Huberman reflects: "Maybe, just maybe, we're not supposed to be happy all the time or maybe even all that often." He suggests that perhaps feelings of displeasure or neutrality serve as the necessary contrast for us to experience happiness.
Drawing parallels to other neurological systems, Huberman points out that contrast is fundamental to how our brain operates. Our ability to see light depends on circuits that perceive darkness. Every system in our brain operates with push-pull dynamics—hunger and satiety, hot and cold, go and no-go. Why would happiness be any different?
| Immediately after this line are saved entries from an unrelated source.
(** A page of the row " Alpha " and a row without rank cell whose title
    is "Delta": the error that reports the second row names "Alpha". *)
Lemma skipped_row_logged_under_earlier_title_witness :
  ∃ records w' tr,
    parse_top_anime (H:=stable_libs) create_session
      (listing_of [sample_row "1" " Alpha " "/anime/1" "9.10"; row_without_rank])
      (sample_world (always sample_detail)) = (Ok records, w')
    ∧ trace w' =
        EvLog ERROR (MsgErrorProcessingEntry "Alpha"
                       (attribute_error "text")) :: tr.
Proof.
  exact (skipped_row_logged_under_earlier_title (H:=stable_libs) create_session
           (listing_of [sample_row "1" " Alpha " "/anime/1" "9.10"; row_without_rank])
           [sample_row "1" " Alpha " "/anime/1" "9.10"] row_without_rank
           (attribute_error "text") (sample_world (always sample_detail))
           eq_refl eq_refl).
Defined.

(** * Further properties of saving and of the collector's [main] *)

Lemma elem_of_with_ancestors (q p : path) :
  q ∈ with_ancestors p ↔ ∃ n : nat, (n ≤ length p)%nat ∧ q = take n p.
Proof.
  unfold with_ancestors. rewrite list_elem_of_fmap. split.
  - intros (n & -> & Hn). apply elem_of_seq in Hn. exists n. split; [lia|done].
  - intros (n & Hn & ->). exists n. split; [done|]. apply elem_of_seq. lia.
Qed.

Lemma parent_length (p : path) : p ≠ [] → (length (parent p) < length p)%nat.
Proof.
  intros Hp. unfold parent.
  destruct (exists_last Hp) as (q & a & ->).
  rewrite removelast_last, length_app. simpl. lia.
Qed.

Lemma save_data_ok anime_list filepath w :
  anime_list ≠ [] → filepath ≠ [] →
  existsb (is_file w) (with_ancestors (parent filepath)) = false →
  is_dir w filepath = false →
  save_data anime_list filepath w =
    (Ok (DataFrame_of_records anime_list),
     World (net w) (requests w) (EvLog INFO (MsgDataSaved filepath) :: trace w)
           (dirs w ∪ list_to_set (with_ancestors (parent filepath)))
           (<[filepath := CsvFile (DataFrame_of_records anime_list)]> (files w))).
Proof.
  intros Hl Hp Hfiles Hdir. unfold save_data.
  destruct anime_list as [|r l]; [done|].
  unfold mbind, M_bind, mkdir_parents. rewrite Hfiles.
  unfold write_file.
  assert (is_dir (World (net w) (requests w) (trace w)
                    (dirs w ∪ list_to_set (with_ancestors (parent filepath)))
                    (files w)) filepath = false) as ->.
  { unfold is_dir in *. cbn [dirs]. apply bool_decide_eq_false.
    apply bool_decide_eq_false in Hdir.
    intros [Hin|Hin]%elem_of_union; [done|].
    apply elem_of_list_to_set, elem_of_with_ancestors in Hin as (n & Hn & Heq).
    apply (f_equal length) in Heq. rewrite length_take in Heq.
    pose proof (parent_length filepath Hp). lia. }
  assert (is_dir (World (net w) (requests w) (trace w)
                    (dirs w ∪ list_to_set (with_ancestors (parent filepath)))
                    (files w)) (parent filepath) = true) as ->.
  { unfold is_dir. cbn [dirs]. apply bool_decide_eq_true.
    apply elem_of_union. right.
    apply elem_of_list_to_set, elem_of_with_ancestors.
    exists (length (parent filepath)). split; [done|].
    by rewrite firstn_all. }
  reflexivity.
Qed.
Lemma mapM_length {E A B} (f : A -> res E B) (l : list A) (ys : list B) :
  mapM f l = Ok ys -> List.length ys = List.length l.
Proof.
  intros H. apply mapM_Forall2 in H. symmetry. eapply Forall2_length; eassumption.
Qed.

Lemma len_nonneg {A} (l : list A) : 0 <= len l.
Proof. unfold len; lia. Qed.

(** The iterator of [range] with a positive step yields
    [i, i + step, i + 2*step, ...] while below [stop]. *)
Lemma range_up_spec (fuel : nat) : forall i stop step,
  0 < step -> (Z.to_nat (stop - i) <= fuel)%nat ->
  range_up fuel i stop step
  = map (fun k => i + Z.of_nat k * step)
        (seq 0 (Z.to_nat (if i <? stop then (stop - i - 1) / step + 1 else 0))).
Proof.
  induction fuel as [|fuel IH]; intros i stop step Hstep Hfuel; simpl.
  - destruct (Z.ltb_spec i stop); [lia | reflexivity].
  - destruct (Z.ltb_spec i stop) as [Hlt|Hge]; [|reflexivity].
    rewrite (IH (i + step) stop step Hstep) by lia.
    assert (Hq : 0 <= (stop - i - 1) / step) by (apply Z.div_pos; lia).
    replace (Z.to_nat ((stop - i - 1) / step + 1))
      with (S (Z.to_nat ((stop - i - 1) / step))) by lia.
    simpl. f_equal; [lia|].
    rewrite <- seq_shift, map_map.
    assert (Hcount : (if i + step <? stop then (stop - (i + step) - 1) / step + 1 else 0)
                     = (stop - i - 1) / step).
    { destruct (Z.ltb_spec (i + step) stop).
      - replace (stop - i - 1) with ((stop - (i + step) - 1) + 1 * step) by lia.
        rewrite Z.div_add by lia. reflexivity.
      - symmetry. apply Z.div_small. lia. }
    rewrite Hcount. apply map_ext. intros k. lia.
Qed.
The Science of Getting Used to Things
Dr Santos explains "hedonic adaptation"—our tendency to get used to things. She offers a simple example: "You grab the delicious ice cream cone. First bite is awesome. Bite number two, a little bit less awesome. By the tenth bite, it's not because you're full... it's just no longer as interesting."
When Huberman mentions walking into a bakery, where the amazing smell gradually becomes less noticeable the longer you stay, Dr Santos confirms this is exactly how our brains work. While this adaptation serves important biological functions, it creates a challenge for happiness: every good thing, if it remains constant, eventually becomes boring.
"The most amazing thing in life, if it gets repeated, just becomes boring," Dr Santos explains. "The first time your partner said 'I love you' feels amazing. But last week when my husband said 'I love you,' it's like, whatever, I'm just used to it."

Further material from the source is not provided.